Keep only the lines from the start of the data through the line containing "(** The clock", and output them exactly.
----
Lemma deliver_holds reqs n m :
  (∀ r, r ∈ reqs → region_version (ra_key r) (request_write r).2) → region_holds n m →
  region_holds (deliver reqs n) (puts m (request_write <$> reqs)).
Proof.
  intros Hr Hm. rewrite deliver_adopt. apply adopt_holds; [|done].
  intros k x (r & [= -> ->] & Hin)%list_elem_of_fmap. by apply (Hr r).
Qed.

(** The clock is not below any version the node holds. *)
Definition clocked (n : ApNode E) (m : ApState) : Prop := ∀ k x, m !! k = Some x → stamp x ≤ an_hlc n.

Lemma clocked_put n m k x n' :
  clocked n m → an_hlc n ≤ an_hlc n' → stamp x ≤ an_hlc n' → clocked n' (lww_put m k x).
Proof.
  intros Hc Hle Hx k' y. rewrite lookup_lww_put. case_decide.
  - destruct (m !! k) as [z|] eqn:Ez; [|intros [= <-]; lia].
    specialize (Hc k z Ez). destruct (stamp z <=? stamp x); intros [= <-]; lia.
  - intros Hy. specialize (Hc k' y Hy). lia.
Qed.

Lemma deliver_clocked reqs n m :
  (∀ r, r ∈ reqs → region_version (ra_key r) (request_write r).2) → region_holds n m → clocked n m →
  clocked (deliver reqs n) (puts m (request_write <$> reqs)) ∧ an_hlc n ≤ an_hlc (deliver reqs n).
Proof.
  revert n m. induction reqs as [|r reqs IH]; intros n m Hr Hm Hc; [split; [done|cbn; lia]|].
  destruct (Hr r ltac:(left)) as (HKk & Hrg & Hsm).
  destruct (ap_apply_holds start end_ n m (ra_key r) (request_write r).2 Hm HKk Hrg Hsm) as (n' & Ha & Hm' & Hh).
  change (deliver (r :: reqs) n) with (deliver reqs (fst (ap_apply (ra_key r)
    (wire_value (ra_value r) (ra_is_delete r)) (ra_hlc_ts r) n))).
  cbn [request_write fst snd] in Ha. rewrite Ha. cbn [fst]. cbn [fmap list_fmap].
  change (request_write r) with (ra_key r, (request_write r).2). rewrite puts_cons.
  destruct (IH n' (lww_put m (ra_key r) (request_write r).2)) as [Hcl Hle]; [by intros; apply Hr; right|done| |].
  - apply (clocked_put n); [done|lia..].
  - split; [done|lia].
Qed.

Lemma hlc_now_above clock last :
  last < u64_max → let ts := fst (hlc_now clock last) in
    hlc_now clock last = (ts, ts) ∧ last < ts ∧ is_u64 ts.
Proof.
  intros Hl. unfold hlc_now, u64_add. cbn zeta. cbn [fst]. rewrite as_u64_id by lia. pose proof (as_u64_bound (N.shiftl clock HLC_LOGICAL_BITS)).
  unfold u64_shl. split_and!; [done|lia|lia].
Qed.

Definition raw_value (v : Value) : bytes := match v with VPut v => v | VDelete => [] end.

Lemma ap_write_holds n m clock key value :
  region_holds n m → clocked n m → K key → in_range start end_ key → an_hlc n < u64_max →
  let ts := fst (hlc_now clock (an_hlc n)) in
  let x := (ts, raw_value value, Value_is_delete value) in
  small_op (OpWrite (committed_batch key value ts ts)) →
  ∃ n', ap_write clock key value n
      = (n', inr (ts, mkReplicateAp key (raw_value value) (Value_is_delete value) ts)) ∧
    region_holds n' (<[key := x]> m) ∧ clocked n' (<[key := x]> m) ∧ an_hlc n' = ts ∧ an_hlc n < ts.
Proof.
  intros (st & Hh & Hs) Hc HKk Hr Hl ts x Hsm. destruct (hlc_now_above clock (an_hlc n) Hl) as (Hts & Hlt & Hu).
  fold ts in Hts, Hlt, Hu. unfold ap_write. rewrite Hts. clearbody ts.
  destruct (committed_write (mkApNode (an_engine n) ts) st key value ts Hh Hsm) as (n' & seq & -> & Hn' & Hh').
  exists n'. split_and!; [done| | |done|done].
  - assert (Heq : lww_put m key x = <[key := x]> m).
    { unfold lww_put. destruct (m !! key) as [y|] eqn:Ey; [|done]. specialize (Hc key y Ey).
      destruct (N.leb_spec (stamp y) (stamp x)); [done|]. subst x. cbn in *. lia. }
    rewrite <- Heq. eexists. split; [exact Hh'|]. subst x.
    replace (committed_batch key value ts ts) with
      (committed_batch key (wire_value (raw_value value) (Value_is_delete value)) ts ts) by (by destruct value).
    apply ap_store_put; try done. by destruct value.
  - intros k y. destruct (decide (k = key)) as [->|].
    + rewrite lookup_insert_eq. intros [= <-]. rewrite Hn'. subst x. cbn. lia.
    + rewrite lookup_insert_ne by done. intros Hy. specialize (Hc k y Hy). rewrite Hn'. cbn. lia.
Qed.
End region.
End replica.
----
§ **Solution below**:
Lemma deliver_holds reqs n m :
  (∀ r, r ∈ reqs → region_version (ra_key r) (request_write r).2) → region_holds n m →
  region_holds (deliver reqs n) (puts m (request_write <$> reqs)).
Proof.
  intros Hr Hm. rewrite deliver_adopt. apply adopt_holds; [|done].
  intros k x (r & [= -> ->] & Hin)%list_elem_of_fmap. by apply (Hr r).
Qed.

(** The clock is not below any version the node holds. *)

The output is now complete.